■ What the task asks
Output, word for word, every line from the start of the listing down to and including the line that contains "are the [None] of an [option]. *)"; include nothing else.

━━━ Provided records ━━━

(** * Accessed-storage analysis (lib/SILOptimizer/Analysis/AccessedStorageAnalysis.cpp)

    A shallow embedding of the per-function accessed-storage summary, its
    merge operations, the callee-to-caller storage transform and the conflict
    query, followed by the properties proved about them.

    Conventions.
    - [assert] and [llvm_unreachable] are fatal: a computation that runs into
      one aborts, which is the [Abort] outcome of the [result] monad.
    - A C++ method that mutates [*this] takes the object and returns the
      updated object together with its C++ return value.
    - [unsigned] quantities are [N]; the one subtraction the code performs on
      them wraps modulo 2^32.
    - A [SILValue] is a handle on a node of the function body. The null
      [SILValue()] and the default-constructed, invalid [AccessedStorage()]
      are the [None] of an [option]. *)

From Stdlib Require Import ZArith NArith List Bool Lia Permutation.
Import ListNotations.

(** ** Fatal outcomes *)

Inductive Fatal : Type :=
| AssertionFailed   (* assert(...) did not hold *)
| Unreachable.      (* llvm_unreachable(...) was executed *)

Inductive result (A : Type) : Type :=
| Ok (a : A)
| Abort (f : Fatal).

Arguments Ok {A} a.
Arguments Abort {A} f.

Definition bind {A B : Type} (m : result A) (k : A -> result B) : result B :=
  match m with
  | Ok a => k a
  | Abort f => Abort f
  end.
Lemma identicals_only_when_shown_witness :
  let env := env_with (with_showIdentical default_config true) sample_diffSet in
  let r := sample_result true in
  let w' := [compare_call env ("/l", "/r")] in
  compareFolders posix_join env [] = (Returns r, w') /\
  (Config.showIdentical (configuration env) = false -> identicals r = []) /\
  (identicals r <> [] -> Config.showIdentical (configuration env) = true) /\
  (Config.showIdentical (configuration env) = true ->
   forall ds, completes posix_join env ds r ->
     Forall2 (fun d x => single1 posix_join d = Returns x)
             (filter is_identical ds) (identicals r) /\
     forall d, In d (filter is_identical ds) <->
               In d ds /\ state d = st_equal /\ type1 d = ty_file).
Proof.
  cbv zeta.
  assert (H : compareFolders posix_join
                (env_with (with_showIdentical default_config true)
                          sample_diffSet) []
              = (Returns (sample_result true),
                 [compare_call (env_with (with_showIdentical default_config true)
                                         sample_diffSet) ("/l", "/r")])).
  { reflexivity. }
  split; [exact H|].
  exact (identicals_only_when_shown posix_join _ _ _ _ H).
Defined.

Lemma invalid_pairs_return_before_walk_witness :
  let c := with_ignoreExtension default_config (Some clashing_pairs) in
  let env := SpecModel.spec_env posix_join bytes_equal all_visible c
               "/l" "/r" scenario_left scenario_right in
  Config.ignoreExtension (configuration env) = Some clashing_pairs /\
  in_two_pairs "ts" clashing_pairs /\
  validate env = Returns (validate_configuration (configuration env)) /\
  compareFolders posix_join env [] = (Returns emptyResponse, []).
Proof.
  cbv zeta.
  assert (H : in_two_pairs "ts" clashing_pairs).
  { exists 0, 1, ["js"; "ts"], ["ts"; "tsx"].
    split; [lia|]. split; [reflexivity|]. split; [reflexivity|].
    split; simpl; auto. }
  split; [reflexivity|]. split; [exact H|]. split; [reflexivity|].
  exact (invalid_pairs_return_before_walk posix_join
           (SpecModel.spec_env posix_join bytes_equal all_visible
              (with_ignoreExtension default_config (Some clashing_pairs))
              "/l" "/r" scenario_left scenario_right)
           [] clashing_pairs "ts" eq_refl H eq_refl).
Defined.


Lemma presence_only_when_content_off_witness :
  let c := scenario_config false true in
  let env1 := SpecModel.spec_env posix_join bytes_equal all_visible c
                "/L" "/R" scenario_left scenario_right in
  let env2 := SpecModel.spec_env posix_join (fun _ _ _ => true) all_visible c
                "/L" "/R" scenario_left scenario_right in
  Config.compareContent c = Some false /\
  Options.compareContent (concatenatedOptions (getOptions c)) = Some false /\
  compareFolders posix_join env1 [] = compareFolders posix_join env2 [] /\
  (forall r w', compareFolders posix_join env1 [] = (Returns r, w') ->
                distinct r = []).
Proof.
  cbv zeta.
  pose proof (presence_only_when_content_off posix_join bytes_equal
                (fun _ _ _ => true) all_visible (scenario_config false true)
                "/L" "/R" scenario_left scenario_right [] eq_refl) as H.
  cbv zeta in H. destruct H as (H1 & H2 & _ & H4 & _).
  split; [reflexivity|]. split; [exact H1|]. split; [exact H2|exact H4].
Defined.
Section Service.
(** The database handle and the three ways the code touches it. *)
Variable DB : Type.
Variable CheckUsernameExists : DB → string → Z → Res bool.
Variable CheckEmailExists : DB → string → Z → Res bool.
(** [db.Exec(query, args...)] followed by [result.RowsAffected()]. *)
Variable Exec : DB → string → list Arg → Res Z * DB.
(** The order in which [range] walks a map: unspecified in Go, any
    enumeration of the entries. *)
Variable range : gmap string Arg → list (string * Arg).

(** [func (ur *UserRepository) UpdateUser(id int, updates map[string]interface{}) error] *)
Definition UserRepository_UpdateUser (id : Z) (updates : gmap string Arg) (now : Z) (db : DB)
  : option error * DB :=
  if decide (size updates = 0%nat) then (Some (New "no fields to update"), db)
  else
    let '(query, args) := UpdateUser_statement id (range updates) now in
    match Exec db query args with
    | (Err err, db') => (Some (Wrap "failed to update user: " err), db')
    | (Ok rowsAffected, db') =>
        if rowsAffected =? 0 then (Some (New "user not found"), db') else (None, db')
    end.

(** The map [UserService.UpdateUser] fills before it calls the
    repository, or the error it returns early with. *)
Definition UpdateUser_updates (id : Z) (req : UpdateUserRequest) (db : DB)
  : Res (gmap string Arg) :=
  let updates : gmap string Arg := ∅ in
  let step1 :=
    if decide (Username req = "") then Ok updates
    else match CheckUsernameExists db (Username req) id with
         | Err err => Err (Wrap "failed to check username: " err)
         | Ok true => Err (New "username already exists")
         | Ok false => Ok (<["username" := AString (Username req)]> updates)
         end in
  match step1 with
  | Err e => Err e
  | Ok updates =>
    let step2 :=
      if decide (Email req = "") then Ok updates
      else match CheckEmailExists db (Email req) id with
           | Err err => Err (Wrap "failed to check email: " err)
           | Ok true => Err (New "email already exists")
           | Ok false => Ok (<["email" := AString (Email req)]> updates)
           end in
    match step2 with
    | Err e => Err e
    | Ok updates =>
      let updates :=
        if decide (FullName req = "") then updates
        else <["full_name" := AString (FullName req)]> updates in
      let updates :=
        match IsActive req with
        | None => updates
        | Some b => <["is_active" := ABool b]> updates
        end in
      Ok updates
    end
  end.

(** [func (us *UserService) UpdateUser(id int, req UpdateUserRequest) error] *)
Definition UserService_UpdateUser (id : Z) (req : UpdateUserRequest) (now : Z) (db : DB)
  : option error * DB :=
  match UpdateUser_updates id req db with
  | Err e => (Some e, db)
  | Ok updates => UserRepository_UpdateUser id updates now db
  end.

End Service.


(** The statement template for a column sequence, as the spec describes
    it: one [col = $i] per column, numbered from 1, then the row filter. *)
Definition template (columns : list string) : string :=
  "UPDATE users SET "
  +:+ joinStrings (imap (λ i c, c +:+ " = $" +:+ pretty (Z.of_nat i + 1)) columns) ", "
  +:+ " WHERE id = $" +:+ pretty (Z.of_nat (length columns) + 1).

(** The spec's example: a request carrying only a full name. *)
Definition ann_request : UpdateUserRequest :=
  {| Username := ""; Email := ""; FullName := "Ann"; IsActive := None |}.

(** *** Properties of the statement builder *)

Lemma foldl_add_field (entries : list (string * Arg)) (b : Builder) :
  foldl add_field b entries =
  {| setParts := setParts b ++
       imap (λ i (fv : string * Arg), fv.1 +:+ " = $" +:+ pretty (argIndex b + Z.of_nat i)) entries;
     args := args b ++ entries.*2;
     argIndex := argIndex b + Z.of_nat (length entries) |}.
Proof.
  revert b. induction entries as [|fv entries IH]; intros b.
  - destruct b as [sp ar ix]; cbn. by rewrite !app_nil_r, Z.add_0_r.
  - cbn [foldl]. rewrite IH. unfold add_field at 1 2 3; cbn [setParts args argIndex].
    rewrite imap_cons, fmap_cons, <- !app_assoc; cbn [app length].
    f_equal; [|unfold add_field; cbn [argIndex]; lia].
    do 2 f_equal; [by rewrite Z.add_0_r|].
    apply imap_ext; intros i x _; cbn. do 3 f_equal. lia.
Qed.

━━━

■ Output of the exercise
(** * Accessed-storage analysis (lib/SILOptimizer/Analysis/AccessedStorageAnalysis.cpp)

    A shallow embedding of the per-function accessed-storage summary, its
    merge operations, the callee-to-caller storage transform and the conflict
    query, followed by the properties proved about them.

    Conventions.
    - [assert] and [llvm_unreachable] are fatal: a computation that runs into
      one aborts, which is the [Abort] outcome of the [result] monad.
    - A C++ method that mutates [*this] takes the object and returns the
      updated object together with its C++ return value.
    - [unsigned] quantities are [N]; the one subtraction the code performs on
      them wraps modulo 2^32.
    - A [SILValue] is a handle on a node of the function body. The null
      [SILValue()] and the default-constructed, invalid [AccessedStorage()]
      are the [None] of an [option]. *)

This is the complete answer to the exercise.